Acórdão nº 813/10.5TBSCR.L1-7 de Court of Appeal of Lisbon (Portugal), 10 de Fevereiro de 2015

Magistrado ResponsávelPIMENTEL MARCOS
Data da Resolução10 de Fevereiro de 2015
EmissorCourt of Appeal of Lisbon (Portugal)

Decisão Texto Parcial:


Acordam no Tribunal da Relação de Lisboa Relatório: “B…P” intentou a presente acção com processo sumário contra “NA..”, pedindo que:

  1. Seja reconhecida judicialmente a resolução do Contrato de Crédito junto como doc. 1; b) Seja reconhecida judicialmente a propriedade da Autora sobre o veículo automóvel marca…, modelo.., com a matrícula XT; c) Seja ordenado o cancelamento do registo de propriedade a favor da Ré sobre este veículo automóvel.

    Alegou para tanto, e em síntese, que, no âmbito da sua actividade, celebrou com a R., no dia 11-10-2006, o contrato de crédito ao consumo nº 301794, que teve por objecto o financiamento de € 24.306,86, com destino à aquisição do veículo automóvel marca.., modelo…, com a matrícula …XT; este veículo foi vendido com o encargo de reserva de propriedade a favor da A., que se encontra devidamente registada; por força do referido contrato, a Ré assumiu a obrigação de pagar à Autora uma prestação mensal no valor de € 602,16, por um período de 48 meses; a Ré não efectuou o pagamento das prestações 30, 31, 32, 33 e 34, no valor total de € 3.010,90.

    A Ré foi citada e não deduziu oposição.

    Por despacho de fls. 28 foram considerados confessados os factos articulados na petição inicial, e foi dado cumprimento ao disposto no art. 484º/2, ex vi do art. 463º/1 do CPC.

    Seguidamente foi proferida a decisão final com o dispositivo que se transcreve: «Com fundamento no atrás exposto, julgo parcialmente procedente a presente acção, e, em consequência, decido:

  2. Reconhecer judicialmente a resolução do Contrato como doc. 1 à data de 27-01-2010; b) No mais, absolvo a Ré do restante pedido».

    Inconformada, apelou a autora, terminando as alegações em síntese conclusiva: 1.

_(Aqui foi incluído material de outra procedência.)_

(** The residue units and the terminal state of an epoch are inconsistent. *)
Definition lpTerminalStateInvalid (epoch : LpEpoch.IndexedLpEpoch) : bool :=
  bool_decide (epoch.(LpEpoch.retiredResidueMagnified) < 0)
  || bool_decide (epoch.(LpEpoch.retiredResidueMagnified) > U256_MAX)
  || (bool_decide (epoch.(LpEpoch.status) = active)
      && bool_decide (epoch.(LpEpoch.terminalRoundingBaseUnits) <> None))
  || (bool_decide (epoch.(LpEpoch.status) = claim_only)
      && bool_decide (epoch.(LpEpoch.terminalRoundingBaseUnits) = None))
  || match epoch.(LpEpoch.terminalRoundingBaseUnits) with
     | None => false
     | Some terminal => bool_decide (terminal < 0) || bool_decide (terminal > U128_MAX)
                        || bool_decide (terminal <> epoch.(LpEpoch.roundingReserve))
     end.

Definition checkLpEpoch (first : ProtocolEvent) (epoch : LpEpoch.IndexedLpEpoch) : Replay unit :=
  let id := show epoch.(LpEpoch.epoch) in
  let summedShares := sumLpShares epoch.(LpEpoch.positions) in
  sums ← sumLpPositions first epoch 0 0 (jsValues epoch.(LpEpoch.positions));
  alertIf (bool_decide (summedShares <> epoch.(LpEpoch.totalShares))
      || bool_decide (sums.1 <> epoch.(LpEpoch.aggregateCorrection))
      || bool_decide (sums.2 <> epoch.(LpEpoch.lifetimeClaimed)))
    first.(base) LP_ACCOUNTING
    ("LP epoch " ⧺ id ⧺ " aggregate state disagrees with its positions.") None None ;;
  alertIf (lpTerminalStateInvalid epoch) first.(base) LP_ACCOUNTING
    ("LP epoch " ⧺ id ⧺ " residue units or terminal classification state is invalid.") None None ;;
  rounding ← lift (lpRounding epoch epoch.(LpEpoch.unallocatedRewards) ("LP epoch " ⧺ id ⧺ " rounding reserve"));
  alertIf (bool_decide (rounding <> epoch.(LpEpoch.roundingReserve))) first.(base) LP_VAULT_BACKING
    ("LP epoch " ⧺ id ⧺ " bucket identity is not exact.")
    (Some (show epoch.(LpEpoch.roundingReserve))) (Some (show rounding)).

Definition checkLpEpochs (first : ProtocolEvent) : Replay unit :=
  next ← getNext;
  forEach (checkLpEpoch first) (jsValues next.(Proj.lpEpochs)).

    O artigo 409º do Código Civil, constituindo uma excepção à regra prevista no artigo 408º do mesmo diploma legal, tem como efeito suspender a transmissão do bem, permitindo ao alienante reservar para si a propriedade da coisa até ao cumprimento das obrigações assumidas pelo comprador; 2.

    A verdade é que a reserva da propriedade, tradicionalmente uma garantia dos contratos de compra e venda, tem vindo, face à evolução verificada das modalidades de contratação entretanto surgidas, a ser constituída como garantia dos contratos de mútuo cujo objecto e finalidade é financiar a aquisição de um determinado bem, ou seja, quando existe uma clara interdependência entre o contrato de mútuo e o contrato de compra e venda.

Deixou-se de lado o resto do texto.